Microdata and RDFa in TopBraid Composer
The next release of TopBraid Composer will include comprehensive support for editing and processing schema.org Microdata, and will also have improved support for RDFa. TopBraid is an extension of Eclipse and thus inherits a lot of goodness from the platform, including a very nice HTML editor. It was straight-forward and highly desirable to extend TopBraid with native support for those Web Data formats. Here is a preview of what it will look like.
Working with Microdata and RDFa
When I started exploring Microdata for my own web site, I created a new Eclipse project within TopBraid Composer containing the HTML, CSS and image files for the site.
While I was adding the Microdata tags to the HTML documents, I quickly discovered that RDF based tooling can be extremely helpful to make sure that the published metadata is consistent and of good quality. For example, data about entities (such as the http://schema.org/Person about myself) is split across multiple HTML pages: the front page contains my address, but my personal page contains information about my children. In such cases it is important that both pages use the same identifiers for the same Linked Data entities. This becomes even more important if we want to link to external standard vocabularies, such as ontologies about units, countries or product categories.
Linked Web Data is much more useful than isolated data snippets on individual pages.
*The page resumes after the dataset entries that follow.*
(* ===== verification/Topics.v ===== *)
(** * Topics: the topics and message processors of the messenger
      ([libp2p/netMessenger.go], the state behind [mutTopics])

    The processors of a topic are shared by reference between the [processors]
    map and the validator registered at pubsub, so they live in a heap.  The
    pubsub library is a class: its operations, the validators it holds, and the
    documented laws (one validator per topic; a stopped instance refuses). *)

From S2P Require Import Prelude Errors Interfaces TopicProcessors LoadBalancer.
From Stdlib Require Import ZArith Lia String.
From stdpp Require Import prelude gmap strings list.

(** ** pubsub *)

(** Topics and subscriptions are handles; a validator is the closure of
    [pubsubCallback], which is determined by the processors it captured. *)
Class PubSub (X : Type) : Type := {
  ps_running : X -> bool;
  ps_validators : X -> gmap string nat;
  ps_Join : X -> string -> result nat * X;
  ps_Subscribe : X -> nat -> result nat * X;
  ps_Cancel : X -> nat -> X;
  ps_CloseTopic : X -> nat -> option error * X;
  ps_RegisterTopicValidator : X -> string -> nat -> option error * X;
  ps_UnregisterTopicValidator : X -> string -> option error * X
}.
As a result of this, I introduced the notion of Web Data Sites into TopBraid Composer - collections of pages in the same folder and its sub-folders. Right click on the project above and select New > Microdata Site File (or RDFa Site File). This opens a wizard with an option for default ontologies to include. For Microdata this is obviously the schema.org namespace, but any other RDF vocabulary can be added later:
This creates a site file (*.mds) that acts as a placeholder for all RDF triples on the HTML pages within the same folder and its subfolders. The site file can be opened like any other RDF data source, it can be imported into other data models, etc. When opened, it will scan the HTML files and always automatically stay up to date when the data on the HTML is changed.The screenshot below (click on the image for the full size) shows some of the new TBC capabilities in practice.
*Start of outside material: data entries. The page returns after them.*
(* ===== verification/Messenger.v ===== *)
(** * Messenger: sending and receiving messages ([libp2p/netMessenger.go])

    The messenger ties the components together: it wraps what is sent into topic
    messages, checks what is received, hands it to the processors of the topic,
    keeps the ratings and the statistics, and blacklists peers it cannot decode.
    The message processors, the throttler, the notifiers and the pubsub library
    are used through classes or parameters; the reading of the sync timer (in
    nanoseconds) is an argument of the operations that take it. *)

From S2P Require Import Prelude Errors Config Interfaces Cacher MutexHolder Wire TopicMessage Message.
From S2P Require Import Rating PeersHolder TopicProcessors LoadBalancer PeersOnChannel DirectSender.
From S2P Require Import Distances Sharding Debugger ConnMonitor Topics.
From Stdlib Require Import ZArith Lia String Strings.Byte.
From stdpp Require Import prelude gmap list strings pretty.

Local Open Scope Z_scope.

(** ** Interfaces *)

(** [throttler.NumGoRoutinesThrottler]. *)
Class Throttler (Th : Type) : Type := {
  th_CanProcess : Th -> bool;
  th_StartProcessing : Th -> Th;
  th_EndProcessing : Th -> Th
}.

(** The evaluator of the connection monitor wrapper is the disabled one until
    another one is set. *)
Inductive evaluator (D : Type) : Type :=
| DisabledEvaluator
| CustomEvaluator (d : D).
Arguments DisabledEvaluator {D}.
Arguments CustomEvaluator {D}.

#[export] Instance evaluator_PeerDenialEvaluator {D} `{PeerDenialEvaluator D} : PeerDenialEvaluator (evaluator D) := {
  pde_IsDenied e pid :=
    match e with DisabledEvaluator => pde_IsDenied tt pid | CustomEvaluator d => pde_IsDenied d pid end;
  pde_UpsertPeerID e pid duration :=
    match e with
    | DisabledEvaluator => (None, DisabledEvaluator)
    | CustomEvaluator d => let '(err, d) := pde_UpsertPeerID d pid duration in (err, CustomEvaluator d)
    end
}.

(** What an evaluator promises: a peer with a name that is put on the list is
    denied, and the others stay as they are. *)
Class PeerDenialLaws (D : Type) `{PeerDenialEvaluator D} : Prop := {
  Upsert_denies d pid duration :
    pid ≠ "" -> 0 < duration -> pde_IsDenied (pde_UpsertPeerID d pid duration).2 pid = true;
  Upsert_keeps d pid duration pid' :
    pde_IsDenied d pid' = true -> pde_IsDenied (pde_UpsertPeerID d pid duration).2 pid' = true
}.

Definition Unix (now : Z) : Z := i64 (now / second).

Definition acceptMessagesInAdvanceDuration : Z := 20 * second.
Definition pubsubTimeCacheDuration : Z := 10 * 60 * second.

Record SendableData {SecretKey : Type} : Type := mkSendable {
  Buff : bytes;
  Topic : string;
  Sk : option SecretKey;
  sendable_ID : PeerID
}.
Arguments SendableData : clear implicits.
Arguments mkSendable {SecretKey}.

Definition checkSendableData (buff : bytes) : option error :=
  if len buff >? maxSendBuffSize then
    Some (ErrWrap ErrMessageTooLarge (", to be sent: " +:+ pretty (len buff)
            +:+ ", maximum: " +:+ pretty maxSendBuffSize))
  else if len buff =? 0 then Some (ErrSentinel ErrEmptyBufferToSend)
  else None.

Section Messenger.

Context `{MapRange} `{SortSort}.
Context {A X SecretKey R P W D G M Th N : Type}.
Context `{PubSub X} `{PeersRatingHandler R} `{PreferredPeersHolderHandler P} `{PeerDenialEvaluator D}.
Context `{Debugger G} `{Marshalizer M} `{Throttler Th}.
(** The answer of a processor; [peer.IDFromBytes]; the secret keys; the peers
    pubsub knows on a topic. *)
Context (ProcessReceivedMessage : A -> Message -> PeerID -> option error).
Context (peer_IDFromBytes : bytes -> result PeerID).
Context (UnmarshalSecp256k1PrivateKey : bytes -> result SecretKey).
Context (ListPeers : X -> string -> list PeerID).
(** The display of identifiers, for the sharder. *)
Context (Pretty : PeerID -> string).

(** A goroutine started by [directMessageHandler]. *)
Record task : Type := mkTask {
  task_handlers : list (string * A);
  task_msg : Message;
  task_from : PeerID
}.

(** The rating handler is the one [poc] holds, the sharder and the preferred
    peers holder the ones of the connection monitor: the objects are shared.
    The maps and the load balancer are in [reg].  The host, the port and the
    signer are in [Node.p2pNode], the direct sender is passed along, and the
    connection counters only feed the log. *)
Record networkMessenger : Type := mk {
  self : PeerID;
  reg : topicsState A X (SendableData SecretKey);
  poc : peersOnChannel R;
  goRoutinesThrottler : Th;
  debugger : G;
  marshalizer : M;
  connMonitor : connectionMonitorWrapper P W (evaluator D);
  peerShardResolver : PeerShardResolver;
  peerTopicNotifiers : list N;
  spawned : list task
}.

Implicit Types (netMes : networkMessenger) (topic : string) (pid : PeerID) (buff : bytes).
Alternative views such as graphs and smart browser displays are also built-in. Here is a TBC graph view of some instances:
Analyzing Web Data with SPARQL and SPIN
You can also run SPARQL queries over this data:
At this stage, the circle is completed and are in HTML document where you can fix problems (e.g. a misspelled email address). Save the HTML file, and the RDF triple (on the form and elsewhere) will update automatically.
We have a lot of SPARQL-based features built into the TopBraid platform, including the rule and constraint language SPIN (now a W3C Member Submission). SPIN is useful to define model-based integrity constraints, and I have started to create a SPIN constraints library for the schema.org namespace. Currently this checks that the value type of properties on the HTML pages matches the range defined by the ontology, but more checks will be added, for example regular expressions of emails, country abbreviations etc. More on this in a separate entry some day.
Editing Microdata and RDFa
Once you have checked constraints and the system reports a violation, you can navigate to the source of the violation on the form of the relevant instance. From those forms, you simply need to double-click on the icon to the left of the value to navigate to the HTML source code:
The HTML editor in TopBraid Composer has been enhanced with syntax highlighting for the Microdata attributes such as itemprop. And more is on its way...
Harvesting Microdata and RDFa from the web
In addition to editing and processing local Web Data files, TopBraid can also be used to work with external mark-up from existing pages. TBC Version 3.5 had already introduced the Web Data Basket, and we have extended this to also support Microdata. The mechanism is simple yet powerful: you install a small Firefox extension that will send the pages you visit to your locally running TopBraid Composer. This will collect all RDF metadata contained on the visited pages, and make it available to the RDF, OWL and SPARQL machinery of TBC. This means you can simply browse the web and you will automatically get the stream of RDF triples into your working environment.